Indie Folk-Rockers the Decemberists Write from the Heart

The Decemberists formed in Portland, Oregon, in 2000, and with their latest, have released nine full-length studio albums.

Photo by Holly Andres

On their ninth studio full-length, As It Ever Was, So It Will Be Again, the folk quintet expands on the landscape they’ve been weaving together for the past 20-plus years, and dip their feet back into prog territory.

Decemberists frontman Colin Meloy’s keening, reedy, distinctively traditional-Irish singing voice has always seemed to me like a tiny rebellion against the homogenizing effects of globalization on music. Over the past 75 years, the imitation of American pop and rock has spread like a pandemic—making the indelibility of Meloy’s Irish heritage on his sound a refreshing presence in modern U.S.-based indie folk. That, paired with the singer/songwriter/guitarist’s penchant for both novelistic and classic-prog-inspired storytelling, has kept the music of the Decemberists evergreen over the past two decades.


As It Ever Was, So It Will Be Again is the Portland, Oregon-based band’s ninth studio full-length, and their first in six years. “We’ve had a long arc of experimentation,” says supporting guitarist and multi-instrumentalist Chris Funk, reflecting on how the album partially honors various mosaic fragments of the band’s past works, while also expanding on them in a wise, informed, and beautiful, if not subtle, progression. “At the end of the day, there’s nothing wrong with going to a studio and making a record without a narrative. So, there’s no smoke and mirrors on this one.”
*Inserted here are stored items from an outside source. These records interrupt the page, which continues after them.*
(** When every list request fails and the decoders reject the empty body,
    the bootstrap changes no cache and collects no target, and still starts
    every watch of the role, each with an empty resource version. *)
Theorem startWatcherByRole_api_down (role : string) (w : World) :
  parsePodList "" = None → parseNodeList "" = None → parseServiceList "" = None →
  parseEndpointsList "" = None → parseIngressList "" = None →
  parseEndpointSlicesList "" = None →
  (startWatcherByRole ordMs ordEv cfg role w).1 = None ∧
  w_sc (startWatcherByRole ordMs ordEv cfg role w).2 = w_sc w ∧
  w_trace (startWatcherByRole ordMs ordEv cfg role w).2 =
    w_trace w ++
    flat_map (λ objectName,
                flat_map (λ path, [EvList objectName path; EvSpawn objectName path ""])
                         (watchPaths cfg objectName))
             (kindsOfRole role).
Proof.
  intros Hp Hn Hs He Hi Hes.
  assert (Hgoal : onlyTrace
            (flat_map (λ objectName,
                flat_map (λ path, [EvList objectName path; EvSpawn objectName path ""])
                         (watchPaths cfg objectName)) (kindsOfRole role))
            (withMs None w) (startWatcherByRole ordMs ordEv cfg role w).2).
  { assert (Hone : ∀ objectName getSync w0, (∀ w, getSync "" w = ("", w)) →
              onlyTrace (flat_map (λ o, flat_map (λ path, [EvList o path; EvSpawn o path ""])
                                             (watchPaths cfg o)) [objectName])
                        w0 (startWatchForObject cfg objectName getSync w0)).
    { intros o gs w0 Hgs. simpl. rewrite app_nil_r. by apply startWatchForObject_down. }
    assert (Hpc : ∀ w0, podCacheSync "" w0 = ("", w0))
      by (intros; unfold podCacheSync; by rewrite Hp).
    assert (Hsc : ∀ w0, serviceCacheSync "" w0 = ("", w0))
      by (intros; unfold serviceCacheSync; by rewrite Hs).
    assert (Hthree : ∀ objectName getSync w0, (∀ w, getSync "" w = ("", w)) →
              onlyTrace (flat_map (λ o, flat_map (λ path, [EvList o path; EvSpawn o path ""])
                                             (watchPaths cfg o))
                           ["pods"; "services"; objectName])
                        w0 (startWatchForObject cfg objectName getSync
                              (startWatchForObject cfg "services" serviceCacheSync
                                 (startWatchForObject cfg "pods" podCacheSync w0)))).
    { intros o gs w0 Hgs. simpl. rewrite app_nil_r.
      eapply onlyTrace_trans; [exact (startWatchForObject_down "pods" podCacheSync w0 Hpc)|].
      eapply onlyTrace_trans;
        [exact (startWatchForObject_down "services" serviceCacheSync _ Hsc)|].
      exact (startWatchForObject_down o gs _ Hgs). }
    unfold startWatcherByRole, kindsOfRole. simpl. repeat case_decide.
    - apply Hone. intros. unfold podSync. by rewrite Hp.
    - apply Hone. intros. unfold nodeSync. by rewrite Hn.
    - apply Hthree. intros. unfold endpointsSync. by rewrite He.
    - apply Hone. intros. unfold serviceSync. by rewrite Hs.
    - apply Hone. intros. unfold ingressSync. by rewrite Hi.
    - apply Hthree. intros. unfold endpointslicesSync. by rewrite Hes.
    - apply onlyTrace_refl. }
  destruct Hgoal as (Ht & Hsc & Hms). split_and!; [exact Hms|exact Hsc|exact Ht].
Qed.

End ApiDown.

(** The role endpoints over a cluster that is down. *)
Lemma startWatcherByRole_api_down_witness :
  (∀ path, @getBlockingAPIResponse downCluster path = None) ∧
  @parsePodList downCluster "" = None ∧
  w_trace (@startWatcherByRole promWriters downCluster (λ _, map_to_list)
             (λ _, map_to_list) exConfig "endpoints" emptyWorld).2 =
    [ EvList "pods" "/api/v1/pods"; EvSpawn "pods" "/api/v1/pods" "";
      EvList "services" "/api/v1/services"; EvSpawn "services" "/api/v1/services" "";
      EvList "endpoints" "/api/v1/endpoints"; EvSpawn "endpoints" "/api/v1/endpoints" "" ].
Proof.
  split; [intros path; reflexivity|]. split; [reflexivity|].
  destruct (@startWatcherByRole_api_down promWriters downCluster (λ _, map_to_list)
              (λ _, map_to_list) exConfig (λ _, eq_refl) "endpoints" emptyWorld
              eq_refl eq_refl eq_refl eq_refl eq_refl eq_refl) as (_ & _ & Ht).
  rewrite Ht. reflexivity.
Defined.

(** ** The bootstrap of the role endpoints *)

Section EndpointsBootstrap.
Context `{W : LabelWriters} `{C : Cluster}.
Variable ordMs ordEv : nat → rangeOrder.
Variable cfg : apiConfig.
(** * screenshot_daemon.c : a shallow embedding and its properties

    The daemon captures the X11 root window every N milliseconds and stores
    each frame as a PNG under [~/Screenshots/YYYY/MM/DD/HH/<8 hex>.png].

    The C code is embedded function by function.  Calls into libc, Xlib and
    libpng are answered by an [env] record (what the outside world returns at
    each call) and leave an [event] in a chronological trace, so that
    properties of order, resources and control flow are statements about
    traces.

    Conventions:
    - a C string is the list of its characters before the terminating NUL;
    - [int] and [unsigned] arithmetic is done in [Z] with the wrap-around
      written out ([int_wrap], [uint_wrap], [uchar]);
    - a [for]/[while] loop is a [Fixpoint] on its iteration count. *)

From Stdlib Require Import ZArith Lia Ascii String List Bool.
From stdpp Require Import base list.
Import ListNotations.
Local Open Scope Z_scope.

(** ** Machine integers *)

Definition INT_MAX : Z := 2147483647.
Definition LONG_MAX : Z := 9223372036854775807.
Definition LONG_MIN : Z := -9223372036854775808.

(** Conversion to a 32-bit [int] (two's complement wrap-around). *)
Definition int_wrap (z : Z) : Z := (z + 2147483648) mod 4294967296 - 2147483648.

(** Conversion to a 32-bit [unsigned] ([useconds_t]). *)
Definition uint_wrap (z : Z) : Z := z mod 4294967296.

(** Conversion to [unsigned char] ([png_byte]). *)
Definition uchar (z : Z) : Z := z mod 256.

(** ** C strings *)

Abbreviation cstring := (list ascii).

Definition NUL : ascii := "000"%char.
Definition SLASH : ascii := "/"%char.

Definition str (s : string) : cstring := list_ascii_of_string s.

(** The string a [char *] denotes: the bytes before the first NUL. *)
Fixpoint c_str (buf : list ascii) : cstring :=
  match buf with
  | [] => []
  | c :: rest => if Ascii.eqb c NUL then [] else c :: c_str rest
  end.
On As It Ever Was, So It Will Be Again, Meloy and Funk, joined by bassist Nate Query, keyboardist Jenny Conlee, and drummer John Moen, revisit the country twangs heard on The King Is Dead(2011), with “Long White Veil” and “All I Want Is You”; and even traipse back into the more worldly folk realm heard on Picaresque (2005) with the playful, chiming “Burial Ground” and folk-tango “Oh No!” Others, like the lo-fi electroacoustic, Grandaddy-esque “Born to the Morning,” build on elements from their previous release, 2018’s I’ll Be Your Girl—a record that’s pleasantly peppered with synths extracted straight from the Twin Peaks-, a-ha-, Tears for Fears-era of composition, and lyrics that could have been written by Moz himself. (“Oh, unabashedly,” says Meloy, moments after he recognizes the copy of the Smiths’ Hatful of Hollow seen mounted on the wall behind me on our Zoom call.)

“At the end of the day, there’s nothing wrong with going to a studio and making a record without a narrative. So, there’s no smoke and mirrors on this one.” —Chris Funk

The album concludes with “Joan in the Garden,” a 19-minute suite inspired by the story of Joan of Arc, which shamelessly hijacks the previous 49 minutes of rhapsodic folk songs with a summoning of Pink Floyd long-form-composition aesthetic, à la “Echoes,” “Sheep,” and “Dogs.” Sixteen minutes in, the spirit of Judas Priest rears its head with a muscular metal gallop that carries the track to a sudden and satisfying halt.

On As It Ever Was, So It Will Be Again,the Decemberists subtly call back to some past markers in their evolution, while still growing in their multifaceted traditional-, pop-, and prog-folk palette.

It’s been 18 years since the Decemberists’ The Crane Wife(2006), whose second track, “The Island,” rises with Keith Emerson-style synth towards the end of its 12-minute wayfaring, and 15 years since The Hazards of Love (2009), a crowning folk-rock opera in their overall discography. Yet, fans likely haven’t forgotten those earlier bold (and somewhat left-field) infusions of ’70s-prog dialect, and may welcome As It Ever Was, So It Will Be Again’s final, albeit extended, punctuation. What may come as a surprise, however, is that Meloy finds “a lot of prog to be sort of unlistenable.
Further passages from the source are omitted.